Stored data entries
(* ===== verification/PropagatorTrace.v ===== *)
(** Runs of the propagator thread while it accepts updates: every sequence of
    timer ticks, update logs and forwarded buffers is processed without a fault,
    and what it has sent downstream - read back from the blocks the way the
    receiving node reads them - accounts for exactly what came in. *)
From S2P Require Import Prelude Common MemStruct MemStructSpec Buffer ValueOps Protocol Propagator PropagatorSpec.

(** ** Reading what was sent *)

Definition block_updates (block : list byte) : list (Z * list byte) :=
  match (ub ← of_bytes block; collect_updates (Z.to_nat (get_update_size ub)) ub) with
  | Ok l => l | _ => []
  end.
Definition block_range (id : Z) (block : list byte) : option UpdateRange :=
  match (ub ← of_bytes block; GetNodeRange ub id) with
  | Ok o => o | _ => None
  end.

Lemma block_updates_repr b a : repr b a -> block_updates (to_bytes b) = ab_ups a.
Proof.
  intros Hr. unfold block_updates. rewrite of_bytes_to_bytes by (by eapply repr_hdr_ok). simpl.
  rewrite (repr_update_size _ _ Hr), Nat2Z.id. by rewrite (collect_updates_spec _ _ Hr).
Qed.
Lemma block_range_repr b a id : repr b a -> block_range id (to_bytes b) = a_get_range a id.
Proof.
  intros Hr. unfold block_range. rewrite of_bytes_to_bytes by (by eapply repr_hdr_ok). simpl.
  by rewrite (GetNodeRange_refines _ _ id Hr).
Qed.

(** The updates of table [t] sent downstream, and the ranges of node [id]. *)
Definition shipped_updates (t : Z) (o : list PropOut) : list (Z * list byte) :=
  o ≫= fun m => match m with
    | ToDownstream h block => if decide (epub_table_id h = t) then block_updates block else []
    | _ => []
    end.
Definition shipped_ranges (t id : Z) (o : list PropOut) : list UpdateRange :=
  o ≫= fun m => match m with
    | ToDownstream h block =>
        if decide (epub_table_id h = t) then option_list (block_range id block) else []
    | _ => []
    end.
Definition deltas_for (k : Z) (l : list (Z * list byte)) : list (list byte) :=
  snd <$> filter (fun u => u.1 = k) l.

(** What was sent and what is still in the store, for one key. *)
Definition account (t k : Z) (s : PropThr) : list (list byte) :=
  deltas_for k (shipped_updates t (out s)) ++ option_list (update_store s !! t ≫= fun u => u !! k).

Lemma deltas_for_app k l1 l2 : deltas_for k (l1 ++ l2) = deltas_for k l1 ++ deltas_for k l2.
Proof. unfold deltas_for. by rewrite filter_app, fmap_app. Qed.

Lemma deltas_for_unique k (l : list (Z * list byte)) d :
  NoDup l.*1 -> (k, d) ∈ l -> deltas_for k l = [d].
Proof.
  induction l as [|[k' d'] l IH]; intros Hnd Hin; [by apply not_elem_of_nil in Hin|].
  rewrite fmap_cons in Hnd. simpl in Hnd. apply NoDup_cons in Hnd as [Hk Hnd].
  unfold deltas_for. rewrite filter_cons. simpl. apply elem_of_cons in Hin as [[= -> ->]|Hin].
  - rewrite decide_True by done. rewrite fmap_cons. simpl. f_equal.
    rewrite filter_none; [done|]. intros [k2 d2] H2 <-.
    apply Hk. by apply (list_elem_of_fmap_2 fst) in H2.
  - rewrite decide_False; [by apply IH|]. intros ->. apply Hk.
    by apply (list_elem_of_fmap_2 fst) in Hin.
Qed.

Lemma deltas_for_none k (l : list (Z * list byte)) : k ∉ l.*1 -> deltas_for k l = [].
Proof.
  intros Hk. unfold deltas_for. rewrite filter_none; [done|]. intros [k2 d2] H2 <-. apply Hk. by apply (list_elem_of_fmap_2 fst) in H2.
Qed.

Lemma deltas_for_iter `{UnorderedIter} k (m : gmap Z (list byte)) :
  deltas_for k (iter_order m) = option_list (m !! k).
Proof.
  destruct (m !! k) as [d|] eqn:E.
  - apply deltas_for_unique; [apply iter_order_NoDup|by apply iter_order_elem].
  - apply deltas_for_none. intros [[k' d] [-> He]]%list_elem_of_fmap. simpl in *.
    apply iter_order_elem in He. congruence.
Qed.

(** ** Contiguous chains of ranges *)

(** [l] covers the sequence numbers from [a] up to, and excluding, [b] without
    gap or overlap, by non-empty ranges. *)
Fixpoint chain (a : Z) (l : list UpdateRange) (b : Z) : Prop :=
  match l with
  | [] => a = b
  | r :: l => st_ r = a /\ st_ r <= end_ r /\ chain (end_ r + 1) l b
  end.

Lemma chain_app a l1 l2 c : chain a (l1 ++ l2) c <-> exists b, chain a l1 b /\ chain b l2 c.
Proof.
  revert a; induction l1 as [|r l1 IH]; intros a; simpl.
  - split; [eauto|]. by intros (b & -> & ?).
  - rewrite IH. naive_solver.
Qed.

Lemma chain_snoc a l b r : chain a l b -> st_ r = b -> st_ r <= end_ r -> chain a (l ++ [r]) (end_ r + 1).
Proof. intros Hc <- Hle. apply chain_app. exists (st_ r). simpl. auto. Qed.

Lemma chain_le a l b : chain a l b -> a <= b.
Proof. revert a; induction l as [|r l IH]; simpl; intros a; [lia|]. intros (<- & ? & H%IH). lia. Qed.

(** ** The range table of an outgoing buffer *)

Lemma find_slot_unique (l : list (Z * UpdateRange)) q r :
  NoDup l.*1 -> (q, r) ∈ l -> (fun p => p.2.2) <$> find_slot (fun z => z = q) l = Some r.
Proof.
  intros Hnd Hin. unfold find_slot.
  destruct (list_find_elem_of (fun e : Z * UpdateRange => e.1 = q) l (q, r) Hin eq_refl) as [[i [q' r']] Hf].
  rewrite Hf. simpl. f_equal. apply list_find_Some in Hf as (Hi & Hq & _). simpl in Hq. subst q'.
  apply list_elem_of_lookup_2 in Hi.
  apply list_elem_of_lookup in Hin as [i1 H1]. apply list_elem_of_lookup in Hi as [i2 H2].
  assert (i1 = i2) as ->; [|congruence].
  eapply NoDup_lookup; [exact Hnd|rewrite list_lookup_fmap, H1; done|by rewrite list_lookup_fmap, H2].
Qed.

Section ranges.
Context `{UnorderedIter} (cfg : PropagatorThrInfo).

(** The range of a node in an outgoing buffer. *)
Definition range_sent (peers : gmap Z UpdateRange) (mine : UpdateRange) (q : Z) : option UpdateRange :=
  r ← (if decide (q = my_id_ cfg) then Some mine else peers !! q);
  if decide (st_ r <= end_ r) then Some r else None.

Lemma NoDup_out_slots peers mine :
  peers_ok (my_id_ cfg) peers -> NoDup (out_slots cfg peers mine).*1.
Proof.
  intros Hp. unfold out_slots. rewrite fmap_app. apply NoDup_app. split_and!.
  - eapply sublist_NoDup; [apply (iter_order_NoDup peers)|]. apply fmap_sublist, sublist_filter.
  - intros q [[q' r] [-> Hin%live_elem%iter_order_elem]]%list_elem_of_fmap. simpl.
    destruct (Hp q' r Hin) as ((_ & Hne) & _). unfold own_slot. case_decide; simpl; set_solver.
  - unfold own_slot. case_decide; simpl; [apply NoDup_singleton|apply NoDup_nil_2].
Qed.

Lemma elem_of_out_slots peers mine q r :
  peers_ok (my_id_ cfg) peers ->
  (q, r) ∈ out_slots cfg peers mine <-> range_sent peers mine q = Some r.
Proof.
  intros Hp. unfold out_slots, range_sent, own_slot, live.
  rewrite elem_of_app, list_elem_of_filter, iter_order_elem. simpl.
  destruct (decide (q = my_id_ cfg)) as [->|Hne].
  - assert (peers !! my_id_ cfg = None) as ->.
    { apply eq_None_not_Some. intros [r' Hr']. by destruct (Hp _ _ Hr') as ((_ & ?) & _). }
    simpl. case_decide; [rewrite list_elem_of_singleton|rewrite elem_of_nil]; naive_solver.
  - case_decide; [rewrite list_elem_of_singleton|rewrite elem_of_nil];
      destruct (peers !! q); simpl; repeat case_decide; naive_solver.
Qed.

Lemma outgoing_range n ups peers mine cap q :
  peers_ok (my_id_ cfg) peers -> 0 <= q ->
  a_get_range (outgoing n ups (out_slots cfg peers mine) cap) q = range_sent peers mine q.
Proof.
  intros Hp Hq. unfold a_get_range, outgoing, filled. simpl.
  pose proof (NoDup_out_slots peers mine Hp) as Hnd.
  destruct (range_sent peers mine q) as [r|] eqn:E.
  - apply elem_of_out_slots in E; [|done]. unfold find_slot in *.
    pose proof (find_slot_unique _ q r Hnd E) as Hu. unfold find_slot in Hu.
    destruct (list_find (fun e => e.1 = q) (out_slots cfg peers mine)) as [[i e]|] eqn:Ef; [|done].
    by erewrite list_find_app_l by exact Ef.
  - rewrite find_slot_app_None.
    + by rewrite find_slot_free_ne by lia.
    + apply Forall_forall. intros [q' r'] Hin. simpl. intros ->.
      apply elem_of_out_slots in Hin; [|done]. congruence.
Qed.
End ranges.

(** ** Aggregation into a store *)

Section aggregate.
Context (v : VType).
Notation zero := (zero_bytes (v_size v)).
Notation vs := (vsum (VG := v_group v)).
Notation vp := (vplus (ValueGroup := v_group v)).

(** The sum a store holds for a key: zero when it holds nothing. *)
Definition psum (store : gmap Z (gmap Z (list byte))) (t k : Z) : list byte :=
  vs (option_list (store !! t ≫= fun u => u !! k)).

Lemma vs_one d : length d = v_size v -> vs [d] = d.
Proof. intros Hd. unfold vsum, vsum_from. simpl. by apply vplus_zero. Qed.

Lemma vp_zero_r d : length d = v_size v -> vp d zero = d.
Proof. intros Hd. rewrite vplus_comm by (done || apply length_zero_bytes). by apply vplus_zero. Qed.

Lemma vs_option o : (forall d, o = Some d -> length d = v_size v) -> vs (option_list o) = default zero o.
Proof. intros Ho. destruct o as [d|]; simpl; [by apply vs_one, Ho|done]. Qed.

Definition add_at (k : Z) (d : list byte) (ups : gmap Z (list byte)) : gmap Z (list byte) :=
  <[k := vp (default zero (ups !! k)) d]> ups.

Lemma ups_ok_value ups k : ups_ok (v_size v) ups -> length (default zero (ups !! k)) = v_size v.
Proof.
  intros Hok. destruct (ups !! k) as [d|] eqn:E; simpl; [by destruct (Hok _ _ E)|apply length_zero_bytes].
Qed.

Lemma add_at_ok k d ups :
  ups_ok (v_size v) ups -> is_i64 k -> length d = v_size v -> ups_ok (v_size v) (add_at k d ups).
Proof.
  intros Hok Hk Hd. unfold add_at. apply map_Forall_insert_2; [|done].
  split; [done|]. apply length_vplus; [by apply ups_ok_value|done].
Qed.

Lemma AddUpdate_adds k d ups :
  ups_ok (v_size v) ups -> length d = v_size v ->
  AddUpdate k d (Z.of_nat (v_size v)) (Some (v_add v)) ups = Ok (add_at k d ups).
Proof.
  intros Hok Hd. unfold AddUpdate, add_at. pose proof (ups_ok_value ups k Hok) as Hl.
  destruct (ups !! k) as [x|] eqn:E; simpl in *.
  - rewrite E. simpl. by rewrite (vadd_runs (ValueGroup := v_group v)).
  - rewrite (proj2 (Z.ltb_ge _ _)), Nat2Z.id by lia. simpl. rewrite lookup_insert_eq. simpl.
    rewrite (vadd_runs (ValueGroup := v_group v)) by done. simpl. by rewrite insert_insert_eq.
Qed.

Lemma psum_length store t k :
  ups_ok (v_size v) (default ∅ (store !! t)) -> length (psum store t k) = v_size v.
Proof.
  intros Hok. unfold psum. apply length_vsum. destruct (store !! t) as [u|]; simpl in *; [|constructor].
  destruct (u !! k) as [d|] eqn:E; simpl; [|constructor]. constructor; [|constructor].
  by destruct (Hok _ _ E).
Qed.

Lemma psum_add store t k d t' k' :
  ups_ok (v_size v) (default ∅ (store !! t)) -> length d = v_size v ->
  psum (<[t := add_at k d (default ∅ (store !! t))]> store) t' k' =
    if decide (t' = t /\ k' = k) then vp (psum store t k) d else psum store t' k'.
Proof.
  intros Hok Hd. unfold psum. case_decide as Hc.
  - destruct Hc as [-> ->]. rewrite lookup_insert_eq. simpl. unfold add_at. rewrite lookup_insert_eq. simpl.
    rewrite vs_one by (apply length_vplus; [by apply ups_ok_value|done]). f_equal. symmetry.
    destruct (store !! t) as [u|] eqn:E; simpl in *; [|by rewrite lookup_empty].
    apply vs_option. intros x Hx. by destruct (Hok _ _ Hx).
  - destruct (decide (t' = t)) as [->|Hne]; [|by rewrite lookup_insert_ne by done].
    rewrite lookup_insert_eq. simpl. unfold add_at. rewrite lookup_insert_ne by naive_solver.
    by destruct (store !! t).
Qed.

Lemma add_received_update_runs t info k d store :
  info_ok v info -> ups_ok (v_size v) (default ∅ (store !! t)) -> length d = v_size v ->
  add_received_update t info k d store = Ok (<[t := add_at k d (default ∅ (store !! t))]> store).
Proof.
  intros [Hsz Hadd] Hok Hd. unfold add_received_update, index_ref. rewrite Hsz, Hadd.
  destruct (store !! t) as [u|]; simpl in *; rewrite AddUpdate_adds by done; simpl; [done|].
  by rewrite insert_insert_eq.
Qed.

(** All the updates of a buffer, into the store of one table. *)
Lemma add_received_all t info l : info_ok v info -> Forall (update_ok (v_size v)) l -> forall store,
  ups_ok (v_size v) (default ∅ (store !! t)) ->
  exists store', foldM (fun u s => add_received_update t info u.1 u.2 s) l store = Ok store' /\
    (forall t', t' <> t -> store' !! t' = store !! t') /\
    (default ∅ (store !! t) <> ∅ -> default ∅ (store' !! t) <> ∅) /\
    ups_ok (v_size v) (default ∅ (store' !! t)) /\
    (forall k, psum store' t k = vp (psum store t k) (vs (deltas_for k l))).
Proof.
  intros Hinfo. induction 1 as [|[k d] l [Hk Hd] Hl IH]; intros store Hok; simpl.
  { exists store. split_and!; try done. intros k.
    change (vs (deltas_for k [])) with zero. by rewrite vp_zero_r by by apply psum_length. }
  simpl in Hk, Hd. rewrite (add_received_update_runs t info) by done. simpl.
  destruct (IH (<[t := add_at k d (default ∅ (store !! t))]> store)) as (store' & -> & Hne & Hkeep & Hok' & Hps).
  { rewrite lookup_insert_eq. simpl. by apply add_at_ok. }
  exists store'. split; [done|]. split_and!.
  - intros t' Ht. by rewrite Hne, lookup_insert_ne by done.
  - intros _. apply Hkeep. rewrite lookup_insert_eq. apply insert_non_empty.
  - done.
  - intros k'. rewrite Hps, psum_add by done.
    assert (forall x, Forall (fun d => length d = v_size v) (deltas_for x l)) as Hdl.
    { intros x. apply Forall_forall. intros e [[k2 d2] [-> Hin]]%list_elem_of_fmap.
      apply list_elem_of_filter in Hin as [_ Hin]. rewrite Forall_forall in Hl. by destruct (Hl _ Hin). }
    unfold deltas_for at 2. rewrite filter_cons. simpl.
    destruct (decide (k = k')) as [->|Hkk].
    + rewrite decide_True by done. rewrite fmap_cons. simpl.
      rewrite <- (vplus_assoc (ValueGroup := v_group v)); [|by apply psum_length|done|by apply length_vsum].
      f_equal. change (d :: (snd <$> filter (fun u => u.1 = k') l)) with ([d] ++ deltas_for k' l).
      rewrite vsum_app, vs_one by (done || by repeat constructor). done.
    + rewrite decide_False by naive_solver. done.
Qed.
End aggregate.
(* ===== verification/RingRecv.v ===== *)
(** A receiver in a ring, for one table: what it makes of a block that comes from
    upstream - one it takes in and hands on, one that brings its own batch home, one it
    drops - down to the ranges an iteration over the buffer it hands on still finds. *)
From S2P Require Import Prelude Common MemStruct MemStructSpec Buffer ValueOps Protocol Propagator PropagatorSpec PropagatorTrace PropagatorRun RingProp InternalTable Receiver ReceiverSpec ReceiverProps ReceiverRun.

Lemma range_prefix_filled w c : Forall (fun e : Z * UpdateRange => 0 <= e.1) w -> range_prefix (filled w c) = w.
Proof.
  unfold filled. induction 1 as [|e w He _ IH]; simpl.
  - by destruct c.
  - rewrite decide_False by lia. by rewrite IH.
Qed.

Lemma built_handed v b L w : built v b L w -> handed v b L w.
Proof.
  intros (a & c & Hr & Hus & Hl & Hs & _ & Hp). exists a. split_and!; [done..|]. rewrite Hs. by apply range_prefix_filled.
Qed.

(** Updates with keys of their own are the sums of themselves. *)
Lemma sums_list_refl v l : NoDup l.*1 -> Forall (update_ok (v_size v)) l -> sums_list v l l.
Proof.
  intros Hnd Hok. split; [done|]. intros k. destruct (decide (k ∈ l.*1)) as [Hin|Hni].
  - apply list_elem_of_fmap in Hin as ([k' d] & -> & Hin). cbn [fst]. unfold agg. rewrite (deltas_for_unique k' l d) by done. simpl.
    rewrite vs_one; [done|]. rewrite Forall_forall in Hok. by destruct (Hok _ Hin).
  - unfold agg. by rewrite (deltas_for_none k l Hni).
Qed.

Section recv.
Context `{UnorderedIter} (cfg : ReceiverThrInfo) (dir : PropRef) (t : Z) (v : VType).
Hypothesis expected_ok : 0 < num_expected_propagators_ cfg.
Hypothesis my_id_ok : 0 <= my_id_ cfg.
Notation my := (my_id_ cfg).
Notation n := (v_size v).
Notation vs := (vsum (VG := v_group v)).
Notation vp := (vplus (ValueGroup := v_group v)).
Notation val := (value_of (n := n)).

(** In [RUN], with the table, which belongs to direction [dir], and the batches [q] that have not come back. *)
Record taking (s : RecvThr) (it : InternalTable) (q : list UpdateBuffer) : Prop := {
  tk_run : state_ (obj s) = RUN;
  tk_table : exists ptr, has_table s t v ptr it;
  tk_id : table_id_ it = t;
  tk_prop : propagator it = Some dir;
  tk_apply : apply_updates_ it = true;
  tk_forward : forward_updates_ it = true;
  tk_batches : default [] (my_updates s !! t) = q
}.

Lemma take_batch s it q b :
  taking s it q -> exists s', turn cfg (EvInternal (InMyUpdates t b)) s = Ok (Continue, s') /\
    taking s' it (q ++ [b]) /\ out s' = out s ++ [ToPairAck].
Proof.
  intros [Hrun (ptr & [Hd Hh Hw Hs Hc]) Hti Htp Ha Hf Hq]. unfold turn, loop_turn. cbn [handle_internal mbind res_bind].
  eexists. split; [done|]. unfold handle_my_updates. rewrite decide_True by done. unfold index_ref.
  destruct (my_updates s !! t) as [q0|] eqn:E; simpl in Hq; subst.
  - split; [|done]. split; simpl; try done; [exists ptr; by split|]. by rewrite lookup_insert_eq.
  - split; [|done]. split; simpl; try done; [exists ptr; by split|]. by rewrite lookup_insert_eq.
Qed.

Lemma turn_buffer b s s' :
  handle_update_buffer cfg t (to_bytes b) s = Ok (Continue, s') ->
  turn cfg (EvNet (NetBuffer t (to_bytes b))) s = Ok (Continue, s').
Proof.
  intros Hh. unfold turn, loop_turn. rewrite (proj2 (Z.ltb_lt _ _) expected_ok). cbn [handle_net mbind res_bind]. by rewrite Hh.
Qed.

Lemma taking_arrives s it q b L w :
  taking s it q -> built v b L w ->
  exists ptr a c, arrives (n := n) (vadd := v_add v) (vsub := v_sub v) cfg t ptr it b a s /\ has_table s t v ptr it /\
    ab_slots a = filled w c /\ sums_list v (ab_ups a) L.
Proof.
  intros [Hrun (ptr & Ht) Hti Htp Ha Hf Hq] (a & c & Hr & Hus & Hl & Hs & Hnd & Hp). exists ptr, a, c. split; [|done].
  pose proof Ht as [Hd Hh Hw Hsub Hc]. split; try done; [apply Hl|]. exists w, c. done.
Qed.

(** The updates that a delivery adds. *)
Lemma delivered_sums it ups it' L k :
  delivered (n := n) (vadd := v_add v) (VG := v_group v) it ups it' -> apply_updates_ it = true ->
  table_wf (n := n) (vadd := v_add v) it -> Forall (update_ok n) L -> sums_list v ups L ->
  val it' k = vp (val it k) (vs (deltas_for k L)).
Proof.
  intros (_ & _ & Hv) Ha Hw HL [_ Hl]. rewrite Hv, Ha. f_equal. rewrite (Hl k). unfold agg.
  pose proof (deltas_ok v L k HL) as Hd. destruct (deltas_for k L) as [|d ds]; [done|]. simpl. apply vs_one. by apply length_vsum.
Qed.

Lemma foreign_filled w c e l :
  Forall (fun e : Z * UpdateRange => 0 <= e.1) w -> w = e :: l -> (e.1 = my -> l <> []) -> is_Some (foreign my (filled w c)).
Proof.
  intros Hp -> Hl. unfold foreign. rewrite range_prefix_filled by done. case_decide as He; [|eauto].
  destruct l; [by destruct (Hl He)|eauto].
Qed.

■ **WHAT THE TASK ASKS**
Copy out each line of the data above, exactly, if it lies between the line holding "apply elem_of_out_slots in Hin;" and the line holding "vs (option_list (store", inclusive; copy no other line.

■ **EXERCISE OUTPUT**
      apply elem_of_out_slots in Hin; [|done]. congruence.
Qed.
End ranges.

(** ** Aggregation into a store *)

Section aggregate.
Context (v : VType).
Notation zero := (zero_bytes (v_size v)).
Notation vs := (vsum (VG := v_group v)).
Notation vp := (vplus (ValueGroup := v_group v)).

(** The sum a store holds for a key: zero when it holds nothing. *)
Definition psum (store : gmap Z (gmap Z (list byte))) (t k : Z) : list byte :=
  vs (option_list (store !! t ≫= fun u => u !! k)).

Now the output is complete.